**Your objective:**
Which lines in the data below contain the string "match"? Show each one.
[[ Data shown, beginning ]]
(* ===== verification/SysPrctl.v ===== *)
(** * [prctl] (Project0/submission/sys.c)

    The options that keep their state in the task are modelled with it, [PR_SET_MM] is
    [SysMm]; those that only call a function of another kernel file return what that
    function answers, which is an argument. *)

From S2P Require Import Prelude SysBase SysRlimit SysUts SysMm.
From Stdlib Require Import Ascii.

Definition ENOSYS : Z := 38.
Definition SUID_DUMP_DISABLE : Z := 0.
Definition SUID_DUMP_USER : Z := 1.
Definition PR_TIMING_STATISTICAL : Z := 0.
Definition PR_MCE_KILL_CLEAR : Z := 0.
Definition PR_MCE_KILL_SET : Z := 1.
Definition PR_MCE_KILL_LATE : Z := 0.
Definition PR_MCE_KILL_EARLY : Z := 1.
Definition PR_MCE_KILL_DEFAULT : Z := 2.
Definition sizeof_comm : Z := 16.

(** The values of [option] with a case of their own. *)
Inductive pr : Type :=
  | PR_SET_PDEATHSIG | PR_GET_PDEATHSIG | PR_GET_DUMPABLE | PR_SET_DUMPABLE
  | PR_SET_UNALIGN | PR_GET_UNALIGN | PR_SET_FPEMU | PR_GET_FPEMU | PR_SET_FPEXC | PR_GET_FPEXC
  | PR_GET_TIMING | PR_SET_TIMING | PR_SET_NAME | PR_GET_NAME | PR_GET_ENDIAN | PR_SET_ENDIAN
  | PR_GET_SECCOMP | PR_SET_SECCOMP | PR_GET_TSC | PR_SET_TSC
  | PR_TASK_PERF_EVENTS_DISABLE | PR_TASK_PERF_EVENTS_ENABLE
  | PR_GET_TIMERSLACK | PR_SET_TIMERSLACK | PR_MCE_KILL | PR_MCE_KILL_GET | PR_SET_MM
  | PR_GET_TID_ADDRESS | PR_SET_CHILD_SUBREAPER | PR_GET_CHILD_SUBREAPER
  | PR_SET_NO_NEW_PRIVS | PR_GET_NO_NEW_PRIVS | PR_GET_THP_DISABLE | PR_SET_THP_DISABLE
  | PR_MPX_ENABLE_MANAGEMENT | PR_MPX_DISABLE_MANAGEMENT | PR_SET_FP_MODE | PR_GET_FP_MODE
  | PR_GET_SPECULATION_CTRL | PR_SET_SPECULATION_CTRL | PR_OTHER.

Record task : Type := mkTask {
  pdeath_signal : Z;
  dumpable : Z;
  comm : list ascii;                   (* without the NUL *)
  timer_slack_ns : Z;
  default_timer_slack_ns : Z;
  mce_process : bool;                  (* PF_MCE_PROCESS *)
  mce_early : bool;                    (* PF_MCE_EARLY *)
  is_child_subreaper : Z;
  no_new_privs : bool;
  nohugepage : bool;                   (* VM_NOHUGEPAGE in mm->def_flags *)
  clear_child_tid : Z;
  task_mm : mm_struct;
}.

Definition set_pdeath v t := mkTask v (dumpable t) (comm t) (timer_slack_ns t) (default_timer_slack_ns t) (mce_process t) (mce_early t) (is_child_subreaper t) (no_new_privs t) (nohugepage t) (clear_child_tid t) (task_mm t).
Definition set_dumpable v t := mkTask (pdeath_signal t) v (comm t) (timer_slack_ns t) (default_timer_slack_ns t) (mce_process t) (mce_early t) (is_child_subreaper t) (no_new_privs t) (nohugepage t) (clear_child_tid t) (task_mm t).
Definition set_comm v t := mkTask (pdeath_signal t) (dumpable t) v (timer_slack_ns t) (default_timer_slack_ns t) (mce_process t) (mce_early t) (is_child_subreaper t) (no_new_privs t) (nohugepage t) (clear_child_tid t) (task_mm t).
Definition set_slack v t := mkTask (pdeath_signal t) (dumpable t) (comm t) v (default_timer_slack_ns t) (mce_process t) (mce_early t) (is_child_subreaper t) (no_new_privs t) (nohugepage t) (clear_child_tid t) (task_mm t).
Definition set_mce p e t := mkTask (pdeath_signal t) (dumpable t) (comm t) (timer_slack_ns t) (default_timer_slack_ns t) p e (is_child_subreaper t) (no_new_privs t) (nohugepage t) (clear_child_tid t) (task_mm t).
Definition set_subreaper v t := mkTask (pdeath_signal t) (dumpable t) (comm t) (timer_slack_ns t) (default_timer_slack_ns t) (mce_process t) (mce_early t) v (no_new_privs t) (nohugepage t) (clear_child_tid t) (task_mm t).
Definition set_nnp t := mkTask (pdeath_signal t) (dumpable t) (comm t) (timer_slack_ns t) (default_timer_slack_ns t) (mce_process t) (mce_early t) (is_child_subreaper t) true (nohugepage t) (clear_child_tid t) (task_mm t).
Definition set_thp v t := mkTask (pdeath_signal t) (dumpable t) (comm t) (timer_slack_ns t) (default_timer_slack_ns t) (mce_process t) (mce_early t) (is_child_subreaper t) (no_new_privs t) v (clear_child_tid t) (task_mm t).
Definition set_task_mm v t := mkTask (pdeath_signal t) (dumpable t) (comm t) (timer_slack_ns t) (default_timer_slack_ns t) (mce_process t) (mce_early t) (is_child_subreaper t) (no_new_privs t) (nohugepage t) (clear_child_tid t) v.

Record penv : Type := mkPenv {
  security_task_prctl : pr → Z → Z → Z → Z → Z;
  valid_signal : Z → bool;
  elsewhere : pr → Z → Z → Z;          (* the answer of another kernel file *)
  mm_env : env;
}.

(** What the caller's memory holds or takes: copying works or not, the characters at
    [arg2] (for [PR_SET_NAME]), and the arguments of [PR_SET_MM]. *)
Record user : Type := mkUser {
  copied : bool;
  name : user_ptr (list ascii);
  map_data : user_ptr prctl_mm_map;
  aux_data : user_ptr (list Z);
  garbage : list Z;
}.

(** What is written to the caller. *)
Inductive out : Type := Nothing | Int (v : Z) | Chars (l : list ascii).

Section prctl.
Context (width : Z) (k : penv) (u : user).

(** [put_user] *)
Definition put (v : Z) (t : task) : Z * out * task :=
  if copied u then (0, Int v, t) else (- EFAULT, Nothing, t).

Definition done_ (t : task) : Z * out * task := (0, Nothing, t).
Definition ret (e : Z) (t : task) : Z * out * task := (e, Nothing, t).

(** Up to the first NUL. *)
Fixpoint until_nul (l : list ascii) : list ascii :=
  match l with [] => [] | c :: l' => if decide (c = NUL) then [] else c :: until_nul l' end.

Definition prctl_mce_kill (arg2 arg3 arg4 arg5 : Z) (t : task) : Z * out * task :=
  if Z.lor arg4 arg5 ≠? 0 then ret (- EINVAL) t
  else if arg2 =? PR_MCE_KILL_CLEAR then
    if arg3 ≠? 0 then ret (- EINVAL) t else done_ (set_mce false (mce_early t) t)
  else if arg2 =? PR_MCE_KILL_SET then
    let t := set_mce true (mce_early t) t in
    if arg3 =? PR_MCE_KILL_EARLY then done_ (set_mce (mce_process t) true t)
    else if arg3 =? PR_MCE_KILL_LATE then done_ (set_mce (mce_process t) false t)
    else if arg3 =? PR_MCE_KILL_DEFAULT then done_ (set_mce false false t)
    else ret (- EINVAL) t
  else ret (- EINVAL) t.

Definition prctl_mce_kill_get (arg2 arg3 arg4 arg5 : Z) (t : task) : Z * out * task :=
  if Z.lor (Z.lor (Z.lor arg2 arg3) arg4) arg5 ≠? 0 then ret (- EINVAL) t
  else if mce_process t then ret (if mce_early t then PR_MCE_KILL_EARLY else PR_MCE_KILL_LATE) t
  else ret PR_MCE_KILL_DEFAULT t.

Definition prctl_set_name (t : task) : Z * out * task :=
  match name u with
  | User l => done_ (set_comm (until_nul (take (Z.to_nat (sizeof_comm - 1)) l)) t)
  | _ => ret (- EFAULT) t
  end.

(** [get_task_comm] fills the rest with NUL. *)
Definition prctl_get_name (t : task) : Z * out * task :=
  if copied u then (0, Chars (comm t ++ replicate (Z.to_nat sizeof_comm - length (comm t)) NUL), t)
  else ret (- EFAULT) t.

Definition prctl_get_tid_address (t : task) : Z * out * task :=
  if checkpoint_restore (mm_env k) then put (clear_child_tid t) t else ret (- EINVAL) t.

(** [if (arg.. || ..) return -EINVAL;] *)
Definition unused (l : list Z) (r : Z * out * task) (t : task) : Z * out * task :=
  if existsb (λ a, a ≠? 0) l then ret (- EINVAL) t else r.

(** The cases after the subreaper. *)
Definition prctl_late (o : pr) (arg2 arg3 arg4 arg5 : Z) (t : task) : Z * out * task :=
  match o with
  | PR_SET_NO_NEW_PRIVS =>
      if (arg2 ≠? 1) || existsb (λ a, a ≠? 0) [arg3; arg4; arg5] then ret (- EINVAL) t else done_ (set_nnp t)
  | PR_GET_NO_NEW_PRIVS => unused [arg2; arg3; arg4; arg5] (ret (if no_new_privs t then 1 else 0) t) t
  | PR_GET_THP_DISABLE => unused [arg2; arg3; arg4; arg5] (ret (if nohugepage t then 1 else 0) t) t
  | PR_SET_THP_DISABLE => unused [arg3; arg4; arg5] (done_ (set_thp (arg2 ≠? 0) t)) t
  | PR_MPX_ENABLE_MANAGEMENT | PR_MPX_DISABLE_MANAGEMENT =>
      unused [arg2; arg3; arg4; arg5] (ret (elsewhere k o 0 0) t) t
  | PR_GET_SPECULATION_CTRL => unused [arg3; arg4; arg5] (ret (elsewhere k o arg2 0) t) t
  | PR_SET_SPECULATION_CTRL => unused [arg4; arg5] (ret (elsewhere k o arg2 arg3) t) t
  | PR_SET_FP_MODE | PR_GET_FP_MODE => ret (elsewhere k o arg2 arg3) t
  | _ => ret (- EINVAL) t
  end.

Definition prctl (o : pr) (arg2 arg3 arg4 arg5 : Z) (t : task) : Z * out * task :=
  let error := security_task_prctl k o arg2 arg3 arg4 arg5 in
  if error ≠? - ENOSYS then ret error t
  else
    match o with
    | PR_SET_PDEATHSIG => if negb (valid_signal k arg2) then ret (- EINVAL) t else done_ (set_pdeath arg2 t)
    | PR_GET_PDEATHSIG => put (pdeath_signal t) t
    | PR_GET_DUMPABLE => ret (dumpable t) t
    | PR_SET_DUMPABLE =>
        if (arg2 ≠? SUID_DUMP_DISABLE) && (arg2 ≠? SUID_DUMP_USER) then ret (- EINVAL) t
        else done_ (set_dumpable arg2 t)
    | PR_SET_UNALIGN | PR_GET_UNALIGN | PR_SET_FPEMU | PR_GET_FPEMU | PR_SET_FPEXC | PR_GET_FPEXC
    | PR_GET_ENDIAN | PR_SET_ENDIAN | PR_GET_TSC | PR_SET_TSC
    | PR_GET_SECCOMP | PR_SET_SECCOMP | PR_TASK_PERF_EVENTS_DISABLE | PR_TASK_PERF_EVENTS_ENABLE =>
        ret (elsewhere k o arg2 arg3) t
    | PR_GET_TIMING => ret PR_TIMING_STATISTICAL t
    | PR_SET_TIMING => if arg2 ≠? PR_TIMING_STATISTICAL then ret (- EINVAL) t else done_ t
    | PR_SET_NAME => prctl_set_name t
    | PR_GET_NAME => prctl_get_name t
    | PR_GET_TIMERSLACK => ret (timer_slack_ns t) t
    | PR_SET_TIMERSLACK => done_ (set_slack (if arg2 <=? 0 then default_timer_slack_ns t else arg2) t)
    | PR_MCE_KILL => prctl_mce_kill arg2 arg3 arg4 arg5 t
    | PR_MCE_KILL_GET => prctl_mce_kill_get arg2 arg3 arg4 arg5 t
    | PR_SET_MM =>
        let '(e, m) := prctl_set_mm width (mm_env k) (to_int arg2) arg3 arg4 arg5 (map_data u) (garbage u) (aux_data u) (task_mm t) in
        ret e (set_task_mm m t)
    | PR_GET_TID_ADDRESS => prctl_get_tid_address t
    | PR_SET_CHILD_SUBREAPER => done_ (set_subreaper (if arg2 ≠? 0 then 1 else 0) t)
    | PR_GET_CHILD_SUBREAPER => put (is_child_subreaper t) t
    | _ => prctl_late o arg2 arg3 arg4 arg5 t
    end.
End prctl.

(** Without support of the architecture: what the macros at the top of the file and the
    weak functions stand for. *)
Definition no_arch (o : pr) : option Z :=
  match o with
  | PR_SET_UNALIGN | PR_GET_UNALIGN | PR_SET_FPEMU | PR_GET_FPEMU | PR_SET_FPEXC | PR_GET_FPEXC
  | PR_GET_ENDIAN | PR_SET_ENDIAN | PR_GET_TSC | PR_SET_TSC | PR_SET_FP_MODE | PR_GET_FP_MODE
  | PR_MPX_ENABLE_MANAGEMENT | PR_MPX_DISABLE_MANAGEMENT => Some (- EINVAL)
  | _ => None
  end.
Definition arch_prctl_spec_ctrl_get (which : Z) : Z := - EINVAL.
Definition arch_prctl_spec_ctrl_set (which ctrl : Z) : Z := - EINVAL.

(** A sequence of calls. *)
Record call : Type := mkCall {
  option_ : pr; a2 : Z; a3 : Z; a4 : Z; a5 : Z; memory : user;
}.

Definition exec (width : Z) (k : penv) (c : call) (t : task) : Z * out * task :=
  prctl width k (memory c) (option_ c) (a2 c) (a3 c) (a4 c) (a5 c) t.

Definition run (width : Z) (k : penv) (l : list call) (t : task) : task :=
  foldl (λ t c, (exec width k c t).2) t l.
[[ Data shown, end ]]
**Solution to this exercise:**
  match l with [] => [] | c :: l' => if decide (c = NUL) then [] else c :: until_nul l' end.
  match name u with
  match o with
    match o with
  match o with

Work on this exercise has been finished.